À ce mot, les plus anciens rentrèrent la tête dans les épaules. Certains tremblant, d’autres ayant le regard vague tourné vers quelques souvenirs inconnus des plus jeunes. Le patriarche n’en menait pas large et sursautait au moindre bruit. Leur réaction était des plus étranges, aussi m’étais-je décidé à rompre le silence inconfortable qui s’installait:

— Un ours peut-être ?

— Ce n’est pas un ours, répondit la matriarche.

— Et pourquoi pas ? C’est un peu tôt dans la saison, mais la faim en aura peut-être sorti un d’hibernation prématurément ?

— Ce n’est pas un ours, répéta-t-elle sur le même ton glacial.

Je savais que dans la réalité, les attaques de ce géant étaient bien moins nombreuses qu’on ne le laissait croire. À moins de mettre en danger sa progéniture – ce qui pouvait difficilement être le cas en cette saison – ou d’aller volontairement l’ennuyer dans son antre, cet animal avait peu d’intérêt à nous attaquer. Je cherchais cependant une raison à l’ignoble sort du boiteux, aussi persévérai-je avec une autre théorie.

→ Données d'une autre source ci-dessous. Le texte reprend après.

(** * weekly-link-giver: the link service, embedded and verified

    The development follows [server.js (GitHub-backed, fixed)]: the storage
    helpers [ghGetOrInit], [ghPut], [ghUpdate], [ghRead], the metadata probe
    [getPageMeta], the in-memory admin tokens and the Express routes. The
    older [server.js], which keeps the documents in local files, is embedded
    next to it as [LocalFile].

    - JSON data is an inductive type [value]; a JavaScript expression that may
      be [undefined] has type [option value].
    - The documents kept in the repository ([data/urls.json], [data/pins.json],
      [data/state.json]) are JSON objects, type [doc]; everything below the
      top level is arbitrary JSON, and the code's dynamic checks on it
      ([||], [?.], [===], [typeof]) are modelled as written.
    - Everything the process asks of the outside (the GitHub contents API, the
      page fetch, [nanoid], [Date.now], sending the HTTP response) is an
      effect [eff]; the code is a program [prog] over these effects with
      exceptions, and [run] interprets a program against any handler of the
      effects, recording the trace of effects in order.
    - [Store] is a sequential in-memory versioned store used to run whole
      scenarios; what is proved against every handler holds for it and for
      any other store.

    The embedding comes first; the properties follow, each route with the
    definitions that state it. *)

From stdpp Require Import base strings list gmap pretty.
From Stdlib Require Import ZArith.

Local Open Scope Z_scope.
Set Warnings "-register-all".

(** ** JSON values and the JavaScript operators the code applies to them *)

Inductive value : Type :=
| VNull
| VBool (b : bool)
| VNum (n : Z)
| VStr (s : string)
| VArr (xs : list value)
| VObj (fields : list (string * value)).

(** A parsed document: the fields of a JSON object, in insertion order. *)
Abbreviation doc := (list (string * value)) (only parsing).

(** Truthiness: [null], [false], [0] and the empty string are falsy. *)
Definition truthy (v : value) : bool :=
  match v with
  | VNull => false
  | VBool b => b
  | VNum n => negb (n =? 0)
  | VStr s => negb (bool_decide (s = ""))
  | VArr _ | VObj _ => true
  end.

(** [undefined] is falsy. *)
Definition truthy_opt (o : option value) : bool :=
  match o with
  | Some v => truthy v
  | None => false
  end.

(** [a || b] *)
Definition js_or (a b : option value) : option value :=
  if truthy_opt a then a else b.

(** [a || d] where [d] is a defined value. *)
Definition js_or_val (a : option value) (d : value) : value :=
  match a with
  | Some v => if truthy v then v else d
  | None => d
  end.

(** Own-property lookup in an object literal. *)
Fixpoint obj_lookup (k : string) (fs : list (string * value)) : option value :=
  match fs with
  | [] => None
  | (k', v) :: fs' => if bool_decide (k' = k) then Some v else obj_lookup k fs'
  end.

(** [o.k = v] on an object: an existing property keeps its position, a new
    one is appended. *)
Fixpoint obj_set (k : string) (v : value) (fs : list (string * value))
  : list (string * value) :=
  match fs with
  | [] => [(k, v)]
  | (k', v') :: fs' =>
      if bool_decide (k' = k) then (k, v) :: fs' else (k', v') :: obj_set k v fs'
  end.

(** An object literal some of whose properties may be [undefined]: such
    properties do not survive [JSON.stringify], so they are left out. *)
Definition obj_of (fs : list (string * option value)) : value :=
  VObj (omap (fun kv => match kv.2 with
                        | Some v => Some (kv.1, v)
                        | None => None
                        end) fs).

(** The exceptions that occur. [AxiosError st] carries [e.response?.status];
    the other two have no [response]. *)
Inductive exn : Type :=
| AxiosError (status : option nat)
| SyntaxError
| TypeError.

Definition response_status (e : exn) : option nat :=
  match e with
  | AxiosError st => st
  | SyntaxError | TypeError => None
  end.

Inductive result (A : Type) : Type :=
| Ok (a : A)
| Err (e : exn).
Arguments Ok {A} a.
Arguments Err {A} e.

Definition rbind {A B} (r : result A) (f : A -> result B) : result B :=
  match r with
  | Ok a => f a
  | Err e => Err e
  end.

Notation "'let?' x ':=' r 'in' k" := (rbind r (fun x => k))
  (at level 10, x pattern, r at level 100, k at level 200).

(** [v.k] for the data properties the code reads ([id], [title], [favicon],
    [url], [active]); none of them is defined on a built-in prototype, so
    only an object can have one, and reading a property of [null] throws. *)
Definition get_prop (v : value) (k : string) : result (option value) :=
  match v with
  | VNull => Err TypeError
  | VObj fs => Ok (obj_lookup k fs)
  | VBool _ | VNum _ | VStr _ | VArr _ => Ok None
  end.

(** [x === s] for a string [s]. *)
Definition strict_eq_str (x : option value) (s : string) : bool :=
  match x with
  | Some (VStr t) => bool_decide (t = s)
  | _ => false
  end.

(** [x !== false] *)
Definition not_false (x : option value) : bool :=
  match x with
  | Some (VBool false) => false
  | _ => true
  end.

(** [String(n)] for a number: the shortest decimal digits that denote the
    double, written out in full below 10^21 and with an exponent from
    there on. [VNum n] is the number a JSON text with the digits of [n]
    parses to, so [n] is first taken to the nearest double, ties to the
    even one; from 2^1024 on that is [Infinity]. *)
Definition round_double (m : Z) : Z :=
  if m <? 2 ^ 53 then m
  else
    let e := Z.log2 m - 52 in
    let q := m / 2 ^ e in
    let r := m mod 2 ^ e in
    let half := 2 ^ (e - 1) in
    (if (half <? r) || ((r =? half) && Z.odd q) then q + 1 else q) * 2 ^ e.

(** The number with the fewest significant digits that is taken to the
    double [x], the nearest to [x] among those, the one with the even last
    digit of two equally near; [k] is the number of significant digits
    tried, [digits] the number of digits of [x]. *)
Fixpoint shortest (fuel : nat) (k : Z) (digits : Z) (x : Z) : Z :=
  match fuel with
  | O => x
  | S fuel' =>
      let p := 10 ^ (digits - k) in
      let lo := (x / p) * p in
      let hi := lo + p in
      let ok_lo := round_double lo =? x in
      let ok_hi := round_double hi =? x in
      if ok_lo && ok_hi then
        if x - lo <? hi - x then lo
        else if hi - x <? x - lo then hi
        else if Z.even (x / p) then lo else hi
      else if ok_lo then lo
      else if ok_hi then hi
      else shortest fuel' (k + 1) digits x
  end.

— Les loups des plaines, peut-être ?

Quelques têtes se redressèrent à cette mention. Les loups des plaines ont toujours eu une place importante dans le folklore des montagnards. On les dépeint assoiffés de sang, monstres hideux capables de doubler de taille, attaquants les plus jeunes qui s’égarent ou qui ne sont pas sages… Des légendes bien sûr, à n’en pas douter pour éduquer les plus téméraires à ne pas trop s’éloigner et à respecter les règles. Un outil d’éducation efficace pour protéger les jeunes des dangers de la montagne.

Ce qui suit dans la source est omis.